WHAT TO PRODUCE — The answer must be every line from the listing that holds the string "setAuthSuccess".

☆ ☆ ☆ ☆ ☆

(** * youtootube: the client-side state model of [src/App.tsx]

    A shallow embedding of the state handlers of the single-page video
    widget: like toggling, comment submission, persistence helpers,
    username derivation and tab / index navigation.

    Conventions of the embedding
    - a JavaScript string is the list of its UTF-16 code units;
    - an object used as a dictionary ([Record<string, T>]) is the [gmap]
      of its own properties.  [userLikes] is read under user names, which
      come from email addresses and can be any string, so a read of it
      also sees the properties every object inherits from
      [Object.prototype].  [likes] is read under ids of the catalogue and
      [avatars] under ids issued by the identity service; none of them is
      the name of an inherited property, and these two lookups are plain
      [gmap] lookups;
    - like counts and indices are JavaScript numbers that only ever hold
      integers here; they are modelled as [Z];
    - React state is one record; a handler is a function from the state
      it closes over to the state after its setters have been applied. *)

From Stdlib Require Import ZArith String Ascii DecimalFacts DecimalN Lia.
From stdpp Require Import base option list gmap strings fin_maps sorting.

Local Open Scope Z_scope.

(** ** JavaScript strings *)

Abbreviation code_unit := N.
Abbreviation jsstring := (list N).

(** The code units of an ASCII literal of the source. *)
Fixpoint js (s : string) : jsstring :=
  match s with
  | EmptyString => []
  | String a s' => N_of_ascii a :: js s'
  end.

(** Truthiness of a string: every string but the empty one. *)
Definition truthy (s : jsstring) : bool :=
  match s with [] => false | _ :: _ => true end.

(** [a || b] on strings where [a] may also be [undefined] / [null]. *)
Definition or_else (a : option jsstring) (b : jsstring) : jsstring :=
  match a with
  | Some s => if truthy s then s else b
  | None => b
  end.

(** ** Data model *)

Inductive TabKey := trending | your.
Inductive VideoCategory := TRENDING | YOUR.

#[global] Instance TabKey_eq_dec : EqDecision TabKey.
Proof. solve_decision. Defined.
#[global] Instance VideoCategory_eq_dec : EqDecision VideoCategory.
Proof. solve_decision. Defined.

Record Video := mkVideo {
  video_id : jsstring;
  title : jsstring;
  description : jsstring;
  url : jsstring;
  category : VideoCategory;
}.

Record Comment := mkComment {
  comment_id : jsstring;
  videoId : jsstring;
  author : jsstring;
  text : jsstring;
  createdAt : jsstring;
}.

Record CurrentUser := mkCurrentUser {
  user_id : jsstring;
  email : jsstring;
  username : jsstring;
}.

#[global] Instance Comment_eq_dec : EqDecision Comment.
Proof. solve_decision. Defined.
#[global] Instance CurrentUser_eq_dec : EqDecision CurrentUser.
Proof. solve_decision. Defined.

Definition ALL_VIDEOS : list Video := [
  mkVideo (js "wowfinalfinal1") (js "Epic Wow Final 1")
    (js "Kicking things off with your first wowfinalfinal masterpiece.")
    (js "https://mystorageaccount2306.blob.core.windows.net/videos/wowfinalfinal1.mp4")
    TRENDING;
  mkVideo (js "wowfinalfinal2") (js "Epic Wow Final 2")
    (js "The sequel that absolutely no one is ready for.")
    (js "https://mystorageaccount2306.blob.core.windows.net/videos/wowfinalfinal2.mp4")
    TRENDING;
  mkVideo (js "wowfinalfinal3") (js "Your Wow Final 3")
    (js "Uploaded by you " ++ [8211%N] ++ js " flexing those video skills.")
    (js "https://mystorageaccount2306.blob.core.windows.net/videos/wowfinalfinal3.mp4")
    YOUR;
  mkVideo (js "wowfinalfinal4") (js "Your Wow Final 4")
    (js "Another banger in your personal collection.")
    (js "https://mystorageaccount2306.blob.core.windows.net/videos/wowfinalfinal4.mp4")
    YOUR
].

(** [LikesState], [UserLikesState] and [UserAvatarState] are written out
    as [gmap]s wherever they occur:
    - likes : videoId -> count
    - userLikes : username -> videoIds
    - avatars : userId -> dataUrl *)

(** The interaction part of the component state (the [useState] cells
    that the like and comment handlers read or write). *)
Record AppState := mkApp {
  currentUser : option CurrentUser;
  likes : gmap jsstring Z;
  userLikes : gmap jsstring (list jsstring);
  comments : list Comment;
  avatars : gmap jsstring jsstring;
  authError : option jsstring;
  authSuccess : option jsstring;
}.

Definition initial_state : AppState :=
  mkApp None ∅ ∅ [] ∅ None None.

Definition setCurrentUser (u : option CurrentUser) (st : AppState) : AppState :=
  mkApp u (likes st) (userLikes st) (comments st) (avatars st)
        (authError st) (authSuccess st).
Definition setLikes (l : gmap jsstring Z) (st : AppState) : AppState :=
  mkApp (currentUser st) l (userLikes st) (comments st) (avatars st)
        (authError st) (authSuccess st).
Definition setUserLikes (ul : gmap jsstring (list jsstring)) (st : AppState) : AppState :=
  mkApp (currentUser st) (likes st) ul (comments st) (avatars st)
        (authError st) (authSuccess st).
Definition setComments (c : list Comment) (st : AppState) : AppState :=
  mkApp (currentUser st) (likes st) (userLikes st) c (avatars st)
        (authError st) (authSuccess st).
Definition setAvatars (a : gmap jsstring jsstring) (st : AppState) : AppState :=
  mkApp (currentUser st) (likes st) (userLikes st) (comments st) a
        (authError st) (authSuccess st).
Definition setAuthError (e : option jsstring) (st : AppState) : AppState :=
  mkApp (currentUser st) (likes st) (userLikes st) (comments st) (avatars st)
        e (authSuccess st).
Definition setAuthSuccess (m : option jsstring) (st : AppState) : AppState :=
  mkApp (currentUser st) (likes st) (userLikes st) (comments st) (avatars st)
        (authError st) m.

(** ** Dictionaries and [Object.prototype]

    [{}], an object spread and the result of [JSON.parse] are ordinary
    objects: a property that is not their own is looked up in
    [Object.prototype].  Of an inherited property the program can observe
    three things: it is not nullish, it has no [includes] method, and it
    may have a [length]. *)
Inductive Inherited :=
| BuiltinFunction (arity : Z)
| PrototypeObject.

(** The properties of [Object.prototype] (ECMA-262 20.1.3 and B.2.2): the
    built-in functions with their [length], and the accessor [__proto__],
    whose getter returns [Object.prototype] itself. *)
Definition Object_prototype : list (jsstring * Inherited) := [
  (js "constructor", BuiltinFunction 1);
  (js "hasOwnProperty", BuiltinFunction 1);
  (js "isPrototypeOf", BuiltinFunction 1);
  (js "propertyIsEnumerable", BuiltinFunction 1);
  (js "toLocaleString", BuiltinFunction 0);
  (js "toString", BuiltinFunction 0);
  (js "valueOf", BuiltinFunction 0);
  (js "__defineGetter__", BuiltinFunction 2);
  (js "__defineSetter__", BuiltinFunction 2);
  (js "__lookupGetter__", BuiltinFunction 1);
  (js "__lookupSetter__", BuiltinFunction 1);
  (js "__proto__", PrototypeObject)
].

Definition inherited (k : jsstring) : option Inherited :=
  foldr (λ kv r, if decide (kv.1 = k) then Some kv.2 else r) None Object_prototype.

(** [o[k] ?? d]: the own property, else the inherited one, else [d]. *)
Definition get_or {A} (o : gmap jsstring A) (k : jsstring) (d : A) : A + Inherited :=
  match o !! k with
  | Some a => inl a
  | None =>
      match inherited k with
      | Some p => inr p
      | None => inl d
      end
  end.

(** How a call ends: with a value, or with a thrown [TypeError]. *)
Inductive Completion (A : Type) :=
| Normal (a : A)
| TypeError.
Arguments Normal {A} a.
Arguments TypeError {A}.

(** ** Like toggle *)

(** [Array.prototype.includes] on an array of strings. *)
Definition includes (x : jsstring) (l : list jsstring) : bool :=
  bool_decide (x ∈ l).

(** The call [toggleLike(videoId)].  When [userLikes[username]] is an
    inherited property, [existingForUser.includes] is [undefined] and
    calling it throws, before any setter has been called. *)
Definition toggleLike_call (vid : jsstring) (st : AppState) : Completion AppState :=
  match currentUser st with
  | None =>
      Normal
        (setAuthSuccess None
           (setAuthError (Some (js "You need to be logged in to like videos.")) st))
  | Some cu =>
      let name := username cu in
      match get_or (userLikes st) name [] with
      | inr _ => TypeError
      | inl existingForUser =>
          let hasLiked := includes vid existingForUser in
          let newUserLikes :=
            <[name := if hasLiked
                      then filter (λ id, id ≠ vid) existingForUser
                      else existingForUser ++ [vid]]> (userLikes st) in
          let currentCount := default 0 (likes st !! vid) in
          let newLikes :=
            <[vid := if hasLiked then Z.max 0 (currentCount - 1)
                     else currentCount + 1]> (likes st) in
          Normal (setLikes newLikes (setUserLikes newUserLikes st))
      end
  end.

(** The state that the handler leaves: a call that throws has set
    nothing. *)
Definition toggleLike (vid : jsstring) (st : AppState) : AppState :=
  match toggleLike_call vid st with
  | Normal st' => st'
  | TypeError => st
  end.

Definition likesForVideo (st : AppState) (vid : jsstring) : Z :=
  default 0 (likes st !! vid).

(** Called while rendering the card; it throws on an inherited property
    as [toggleLike] does. *)
Definition userHasLiked (st : AppState) (vid : jsstring) : Completion bool :=
  match currentUser st with
  | None => Normal false
  | Some cu =>
      match get_or (userLikes st) (username cu) [] with
      | inl list => Normal (includes vid list)
      | inr _ => TypeError
      end
  end.

(** [list.length]: [None] is [undefined], the [length] of
    [Object.prototype]. *)
Definition totalLikesByUser (st : AppState) (name : jsstring) : option Z :=
  match get_or (userLikes st) name [] with
  | inl list => Some (Z.of_nat (length list))
  | inr (BuiltinFunction arity) => Some arity
  | inr PrototypeObject => None
  end.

☆ ☆ ☆ ☆ ☆

FINISHED EXERCISE —
Definition setAuthSuccess (m : option jsstring) (st : AppState) : AppState :=
        (setAuthSuccess None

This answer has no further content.